Выпуск: 1 , Том: 28 , Год издания: 2009

Summary: We propose a mathematical formalism of introducing attenuation in Schoenberg's Linear Slip model. This formalism consists in replacing the real-valued weaknesses, normal and tangential, entering in the stiffness matrix by the complex-valued quantities. To test the validity of this procedure, an ultrasonic experiment was performed with the use of a plate-stack model made from plexiglass plates. We measured velocities and attenuations of P-, SH- and SV-wave versus the angle between the ray and the symmetry axis of TI model for air-filled and oil-saturated state of the model under uniaxial pressure of 2 and 4 MPa. The data on velocities and attenuations were fitted by the derived theoretical functions. We have estimated the values of the imaginary and real parts of the complex-valued weaknesses. The real parts of the weaknesses are threefold for the air-filled model in comparison with the oil-saturated one.
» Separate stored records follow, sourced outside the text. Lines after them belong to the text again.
(** With two stacked nodes of the default size the left-to-right run is
    the smaller one and is the one returned. *)
Example compact_picks_left_to_right :
  (fun layouted => (fun node => targetPosition node) <$> nodes layouted)
    <$> (getLayoutedElements stackingPlace twoNodes oneEdge "COMPACT").1
  = Some [Some "left"; Some "left"].
Proof. vm_compute. reflexivity. Qed.

(** Areas are compared as the code computes them. One node of 100.1 by
    50 has the same box in both runs; placed at x = 20 by the first run
    and at x = 45.05 by the second, its computed width is 100.1 in the
    first and one unit in the last place less in the second, and the
    left-to-right run is returned. *)
Example compact_follows_rounding :
  let tb := (runDagreLayout driftingPlace [wideNode] [] compactTB).1 in
  let lr := (runDagreLayout driftingPlace [wideNode] [] compactLR).1 in
  area tb = 5005%float /\ ltb (area lr) (area tb) = true /\
  (fun layouted => (fun node => targetPosition node) <$> nodes layouted)
    <$> (getLayoutedElements driftingPlace [wideNode] [] "COMPACT").1
  = Some [Some "left"].
Proof. vm_compute. done. Qed.


End LayoutProps.

(** * Further properties of the layout library *)

Module LayoutMore.
Import Js Num Layout LayoutSpec.

Lemma getNodeDimensions_finite kind :
  isFinite (ofZ (width (getNodeDimensions kind))) = true /\
  isFinite (ofZ (height (getNodeDimensions kind))) = true.
Proof.
  unfold getNodeDimensions, NODE_DIMENSIONS. cbn [lookupKey].
  repeat case_match; split; vm_compute; reflexivity.
Qed.

Lemma toNumber_finite value fallback :
  isFinite fallback = true -> isFinite (toNumber value fallback) = true.
Proof. unfold toNumber. by destruct (isFinite value) eqn:H. Qed.

Lemma toNumber_keeps value fallback :
  isFinite value = true -> toNumber value fallback = value.
Proof. unfold toNumber. by intros ->. Qed.

Lemma getNodeSize_is_finite node :
  isFinite (size_width (getNodeSize node)) = true /\
  isFinite (size_height (getNodeSize node)) = true.
Proof.
  unfold getNodeSize. cbv zeta. cbn [size_width size_height].
  destruct (getNodeDimensions_finite (orElse (default "" (data_kind node)) "process")).
  split; by apply toNumber_finite.
Qed.

(** X19. The size the layout uses for a node of one of the eight types is
    finite in both directions, whatever is configured; a finite size
    configured in [data.size] is used as it is, and one that is not
    finite (an infinity, NaN) gives way to the default of the type. *)
Theorem getNodeSize_finite node :
  nodeKind node ∈ Service.NODE_TYPES ->
  isFinite (size_width (getNodeSize node)) = true /\
  isFinite (size_height (getNodeSize node)) = true /\
  (forall w, data_size node ≫= c_width = Some w ->
     size_width (getNodeSize node) =
       if isFinite w then w else ofZ (width (getNodeDimensions (nodeKind node)))) /\
  (forall h, data_size node ≫= c_height = Some h ->
     size_height (getNodeSize node) =
       if isFinite h then h else ofZ (height (getNodeDimensions (nodeKind node)))).
Proof.
  intros _. destruct (getNodeSize_is_finite node) as [Hw Hh].
  split; [done|]. split; [done|]. split.
  - intros w Hcw. unfold getNodeSize. cbv zeta. cbn [size_width].
    rewrite Hcw. cbn [coalesce default from_option id]. reflexivity.
  - intros h Hch. unfold getNodeSize. cbv zeta. cbn [size_height].
    rewrite Hch. cbn [coalesce default from_option id]. reflexivity.
Qed.

Lemma getNodeSize_finite_witness :
  nodeKind unboundedNode ∈ Service.NODE_TYPES /\
  getNodeSize unboundedNode = mkSize 240%float 120%float.
Proof.
  assert (nodeKind unboundedNode ∈ Service.NODE_TYPES) as Hkind.
  { unfold Service.NODE_TYPES. do 2 apply list_elem_of_further. apply list_elem_of_here. }
  split; [exact Hkind|].
  destruct (getNodeSize_finite unboundedNode Hkind) as (_ & _ & Hw & Hh).
  specialize (Hw PosInf eq_refl). specialize (Hh 120%float eq_refl).
  destruct (getNodeSize unboundedNode) as [w h]. cbn [size_width size_height] in *.
  rewrite Hw, Hh. vm_compute. reflexivity.
Defined.


Lemma withPosition_same node : withPosition node (position node) = node.
Proof. by destruct node. Qed.

(** Normalising positions moves nodes and changes nothing else. *)
Lemma normalizePositions_map nodes margin :
  exists g, normalizePositions nodes margin
            = (fun node => withPosition node (g node)) <$> nodes.
Proof.
  unfold normalizePositions. destruct nodes as [|node rest]; [by exists position|].
  cbv zeta. destruct (_ && _).
  - exists position. symmetry. rewrite <- (list_fmap_id (node :: rest)) at 2.
    apply list_fmap_ext. intros _ n _. apply withPosition_same.
  - by eexists.
Qed.

Lemma getNodeSize_withPosition node p :
  getNodeSize (withPosition node p) = getNodeSize node.
Proof. done. Qed.

(** The size of a laid out node is the size the layout used for it. *)
Lemma getNodeSize_laidOut before after :
  laidOut before after -> getNodeSize after = getNodeSize before.
Proof.
  intros (_ & Hkind & Hsize & Hstyle & Hw & Hh).
  destruct (getNodeSize_is_finite before) as [Hfw Hfh].
  unfold getNodeSize in *. cbv zeta in *. cbn [size_width size_height] in *.
  rewrite Hkind, Hsize, Hstyle, Hw, Hh.
  set (dims := getNodeDimensions (orElse (default "" (data_kind before)) "process")) in *.
  f_equal.
  - destruct (data_size before ≫= c_width) as [w|]; [done|].
    cbn [coalesce default from_option id] in *. by apply toNumber_keeps.
  - destruct (data_size before ≫= c_height) as [h|]; [done|].
    cbn [coalesce default from_option id] in *. by apply toNumber_keeps.
Qed.

Section PlacementMore.
Variable place : Graph -> string -> Position.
The imaginary parts of the weaknesses, responsible for attenuation, are one order of magnitude less than the values of the real parts of the weaknesses. Both P-wave anisotropies, the velocity anisotropy and the attenuation anisotropy, are greater in the air-filled model than in the oil-saturated one. Besides, in the air-filled model, the symmetry-axis attenuation of the P-wave is much greater than the S-wave symmetry-axis attenuation, whereas in the oil-saturated model these attenuations are similar.